# Higher-order singular value decomposition

(Redirected from Tensor decomposition)

A higher-order singular value decomposition (HOSVD) is a singular value decomposition (SVD). It may be referred to as M-mode SVD, or Multilinear SVD. The M-mode SVD and the Tucker Decomposition terminology was coined in the 1980s by P. Kroonenberg, but it was later referred to as Multilinear SVD/HOSVD by L. De Lathauwer. The term HOSVD is a misnomer since in multilinear algebra, there does not exist an SVD method for multi-way arrays (also known as M-way arrays, or informally data tensors) with all the properties of a matrix SVD. A matrix SVD computes both a

(a) a rank-R decomposition and
(b) the orthonormal row/column matrices.

These two capabilities are embodied by two different decompositions for multi-way arrays.

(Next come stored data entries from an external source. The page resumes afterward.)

Lemma normalize_rows_unstrippable E endpoint rows :
  Exists (λ item, unstrippable_row item = true) rows →
  ∃ e, ClinicalTablesAPI.normalize_rows E (ClinicalTablesAPI.config_for endpoint)
                                        endpoint rows = Raise e.
Proof.
  induction 1 as [item rest Hitem|item rest _ [e IH]];
    cbn [ClinicalTablesAPI.normalize_rows].
  - rewrite (normalize_item_unstrippable E endpoint item Hitem). by eexists.
  - destruct (ClinicalTablesAPI.normalize_item E _ endpoint item);
      cbn [mbind result_bind]; [|by eexists].
    rewrite IH. by eexists.
Qed.

Lemma normalize_item_plain E endpoint item c d :
  plain_row item = Some (c, d) →
  ClinicalTablesAPI.normalize_item E (ClinicalTablesAPI.config_for endpoint) endpoint item
    = Ok (Some (mkCodeResult c d endpoint)).
Proof.
  destruct (config_for_layout endpoint) as (_ & Hcode & Hdisplay).
  unfold plain_row, ClinicalTablesAPI.normalize_item. rewrite Hcode, Hdisplay.
  destruct item as [| | | |[|c' [|[| | |s| |] rest]]|]; try done.
  destruct (Str.blank s) eqn:Hs; [done|]. intros [= <- <-].
  rewrite bool_decide_true by (simpl; lia).
  cbn [subscript lookup list_lookup mbind result_bind].
  assert (Htruthy : truthy (JStr s) = true) by (by destruct s).
  rewrite Htruthy. cbn [negb mbind result_bind]. by rewrite Hs.
Qed.

(** X8. One row is enough to lose a whole response: when a response with
    the expected envelope has a row of two or more fields whose display is a
    true value other than a string (a non-zero number, [true], a non-empty
    list or object), [search] returns no result at all, whatever the other
    rows are. (With a limit of more than 4300 digits the request is not even
    built, and [search] raises before it could get a response.) *)
Theorem search_loses_all_on_unstrippable_display
    (E : Env) (endpoint : string) (query : json) (limit : Z) (sent : list Request)
    (rows : list json) :
  let request :=
    ClinicalTablesAPI.build_request (ClinicalTablesAPI.config_for endpoint)
                                    endpoint query limit in
  response_rows (session_get E sent request) = Some rows →
  Exists (λ item, unstrippable_row item = true) rows →
  ClinicalTablesAPI.search E endpoint query limit sent
    = if ClinicalTablesAPI.int_str_ok limit
      then (Ok [], (sent ++ [request])%list)
      else (Raise ValueError, sent).
Proof.
  intros request Hrows Hbad.
  destruct (ClinicalTablesAPI.int_str_ok limit) eqn:Hok;
    [|by apply search_raises_before_sending].
  rewrite (search_sends E endpoint query limit sent Hok). cbv zeta. fold request.
  rewrite (search_body_envelope E endpoint _ rows Hrows).
  by destruct (normalize_rows_unstrippable E endpoint rows Hbad) as [e ->].
Qed.

Lemma search_loses_all_on_unstrippable_display_witness :
  ClinicalTablesAPI.search env_bad_display "icd10cm" (JStr "diabetes") 10 []
    = (Ok [], [mkRequest "icd10cm" "code,name" "code,name" 10 (JStr "diabetes")]).
Proof.
  apply (search_loses_all_on_unstrippable_display env_bad_display "icd10cm"
           (JStr "diabetes") 10 []
           [row "E11" "Type 2 diabetes mellitus"; JArr [JStr "E10"; JNum 7]]).
  - reflexivity.
  - right. left. reflexivity.
Defined.

(** X9. With a limit of at most 4300 digits, when every row of a response
    with the expected envelope is an array of at least two fields whose
    second field is a string that is not blank, [search] returns exactly one
    result per row, in the order of the rows: the code is the first field,
    unchanged, the display is the second, and the system is the endpoint. *)
Theorem search_normalizes_plain_rows
    (E : Env) (endpoint : string) (query : json) (limit : Z) (sent : list Request)
    (rows : list json) :
  let request :=
    ClinicalTablesAPI.build_request (ClinicalTablesAPI.config_for endpoint)
                                    endpoint query limit in
  ClinicalTablesAPI.int_str_ok limit = true →
  response_rows (session_get E sent request) = Some rows →
  Forall (λ item, is_Some (plain_row item)) rows →
  ∃ results,
    ClinicalTablesAPI.search E endpoint query limit sent
      = (Ok results, (sent ++ [request])%list) ∧
    Forall2 (λ item r, plain_row item = Some (code r, display r) ∧ system r = endpoint)
            rows results.
Proof.
  intros request Hok Hrows Hplain.
  rewrite (search_sends E endpoint query limit sent Hok). cbv zeta. fold request.
  rewrite (search_body_envelope E endpoint _ rows Hrows).
  clear Hrows.
  assert (∃ results,
            ClinicalTablesAPI.normalize_rows E (ClinicalTablesAPI.config_for endpoint)
                                             endpoint rows = Ok results ∧
            Forall2 (λ item r, plain_row item = Some (code r, display r) ∧
                               system r = endpoint) rows results)
    as (results & -> & Hresults); [|by exists results].
  induction Hplain as [|item rest [[c d] Hitem] _ (results & IH & Hresults)].
  - exists []. by split; [|constructor].
  - exists (mkCodeResult c d endpoint :: results).
    cbn [ClinicalTablesAPI.normalize_rows].
    rewrite (normalize_item_plain E endpoint item c d Hitem), IH.
    split; [reflexivity|]. by constructor.
Qed.

Lemma search_normalizes_plain_rows_witness :
  ∃ results,
    ClinicalTablesAPI.search env_two_rows "hcpcs" (JStr "wheelchair") 5 []
      = (Ok results,
         [mkRequest "hcpcs" "code,short_desc,long_desc" "code,display" 5
                    (JStr "wheelchair")]) ∧
    Forall2 (λ item r, plain_row item = Some (code r, display r) ∧ system r = "hcpcs")
            [row "E11" "Type 2 diabetes mellitus"; row "E10" "Type 1 diabetes mellitus"]
            results.
Proof.
  apply (search_normalizes_plain_rows env_two_rows "hcpcs" (JStr "wheelchair") 5 []).
  - reflexivity.
  - reflexivity.
  - repeat constructor; by eexists.
Defined.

Property (a) may be computed by employing the CANDECOMP/PARAFAC (CP) decomposition. CP is a linear decomposition that represents a tensor as the sum N of rank-1 tensors, for apriori user specified R. This should not be confused with the rank-R decomposition which is the minimum number of R rank-1 tensors that decomposes a tensor exactly. A rank-1 tensor is the outer product of m vectors, where m is the number of the tensor modes.

Property (b) is extended to higher order tensors by a class of methods known variably as Tucker3, M-mode SVD, "Multilinear SVD" or "Higher Order SVD". (This article will use the term "Tucker decomposition".) These methods compute the orthonormal spaces associated with the different modes (axes) of a tensor. The Tucker decomposition is used in multilinear principal component analysis.

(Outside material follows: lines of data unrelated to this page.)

(** ** Location creation *)

(** An item that passed the validation of [generate_item_details] has
    the keys "name" and "name_english". *)
Lemma generate_item_details_named api_key reply item :
  generate_item_details api_key reply = Some item →
  is_Some (item_name item) ∧ is_Some (item_name_english item).
Proof.
  unfold generate_item_details.
  destruct (negb api_key); [discriminate|].
  destruct reply as [e|result]; [discriminate|].
  destruct (item_keys_present result) eqn:Hkeys; [|discriminate].
  destruct (item_types_ok result); [|discriminate].
  intros [= <-]. unfold item_keys_present in Hkeys.
  destruct (item_name result); [|discriminate].
  destruct (item_name_english result); [eauto|discriminate].
Qed.

Lemma string_app_assoc (a b c : string) : (a +:+ b) +:+ c = a +:+ b +:+ c.
Proof.
  induction a as [|x a IH]; [reflexivity|].
  change ((String x a +:+ b) +:+ c) with (String x ((a +:+ b) +:+ c)).
  by rewrite IH.
Qed.

Section Creation.
Context (env : Env).

(** What [_generate_location_data] does, for every reply of the world.
    It never touches the grid, the inventory or the position of the
    player. It enters at most one item and at most one NPC in the
    catalogues, each under an id built from the coordinates and the size
    of its catalogue, and reports each in the trace. Then, when the join
    of the image prompt goes through, it returns a location that lists
    the new item and whose name and description are those of
    [generate_location_details]; and when it does not, it raises
    [TypeError], the catalogues keeping what was entered, the item at
    least. *)
Lemma generate_location_data_effect o coords setting s :
  let r := _generate_location_data env o coords setting s in
  let cs := _coords_to_str coords in
  let details :=
    generate_location_details (openai_api_key env) (location_reply o)
      setting coords in
  locations (state_of r) = locations s
  ∧ player_inventory (state_of r) = player_inventory s
  ∧ current_coords (state_of r) = current_coords s
  ∧ ∃ new_items,
      ((new_items = []
        ∧ items (state_of r) = items s
        ∧ item_ids_added (trace_of r) = [])
       ∨ (∃ data,
            let id := ("item_" +:+ cs) +:+ "_" +:+ pretty (size (items s)) in
            new_items = [id]
            ∧ items (state_of r) = <[id := data]> (items s)
            ∧ item_id data = Some id
            ∧ is_Some (item_name data)
            ∧ item_ids_added (trace_of r) = [id]))
      ∧ ((npcs (state_of r) = npcs s
          ∧ npc_ids_added (trace_of r) = [])
         ∨ (∃ data,
              let id := ("npc_" +:+ cs) +:+ "_" +:+ pretty (size (npcs s)) in
              npcs (state_of r) = <[id := data]> (npcs s)
              ∧ npc_ids_added (trace_of r) = [id]))
      ∧ (if item_name_joins env o
         then ∃ location,
                outcome_of r = Returned location
                ∧ loc_items location = new_items
                ∧ ld_name details = Some (loc_name location)
                ∧ ld_description details = Some (loc_description location)
                ∧ loc_coords location = coords
                ∧ loc_setting location = setting
         else outcome_of r = Raised TypeError ∧ new_items ≠ []).
Proof.
  intros r cs details. subst r cs.
  assert (Hdetails : ∃ name description,
             ld_name details = Some name
             ∧ ld_description details = Some description).
  { subst details. unfold generate_location_details, fallback_details.
    destruct (negb _); [simpl; eauto|].
    destruct (location_reply o) as [e|[[n|] [j|] [d|]]]; simpl; eauto. }
  destruct Hdetails as (name & description & Hname & Hdescription).
  unfold _generate_location_data, generate_item, generate_npc,
    item_name_joins.
  fold details. rewrite Hname, Hdescription.
  rewrite !string_app_assoc.
  destruct (generate_item_details _ _) as [item|] eqn:Hitem.
  - destruct (generate_item_details_named _ _ _ Hitem)
      as [Hnamed [english Henglish]].
    rewrite Henglish.
    destruct english as [english|type_name shown truth];
      destruct (npc_chance_met _);
      try destruct (generate_npc_details _ _) as [npc|].
    all: simpl.
    all: split_and!; try reflexivity.
    all: eexists; refine (conj _ (conj _ _));
      [ right; eexists; split_and!; first [reflexivity | exact Hnamed]
      | first [ left; split_and!; reflexivity
              | right; eexists; split_and!; reflexivity ]
      | first [ by split
              | eexists; split_and!; reflexivity ] ].
  - destruct (npc_chance_met _);
      try destruct (generate_npc_details _ _) as [npc|].
    all: simpl.
    all: split_and!; try reflexivity.
    all: eexists; refine (conj _ (conj _ _));
      [ left; split_and!; reflexivity
      | first [ left; split_and!; reflexivity
              | right; eexists; split_and!; reflexivity ]
      | eexists; split_and!; reflexivity ].
Qed.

Historically, much of the interest in multilinear SVDs was driven by the need to analyze empirical data, especially in psychometrics and chemometrics. Abstract and general mathematical theorems are rare (though see Kruskal[1] with regard to the CP decomposition); instead, the methods are often designed for analyzing specific data types. The 2008 review article by Kolda and Bader[2] provides a compact summary of the history of these decompositions, and many references for further reading.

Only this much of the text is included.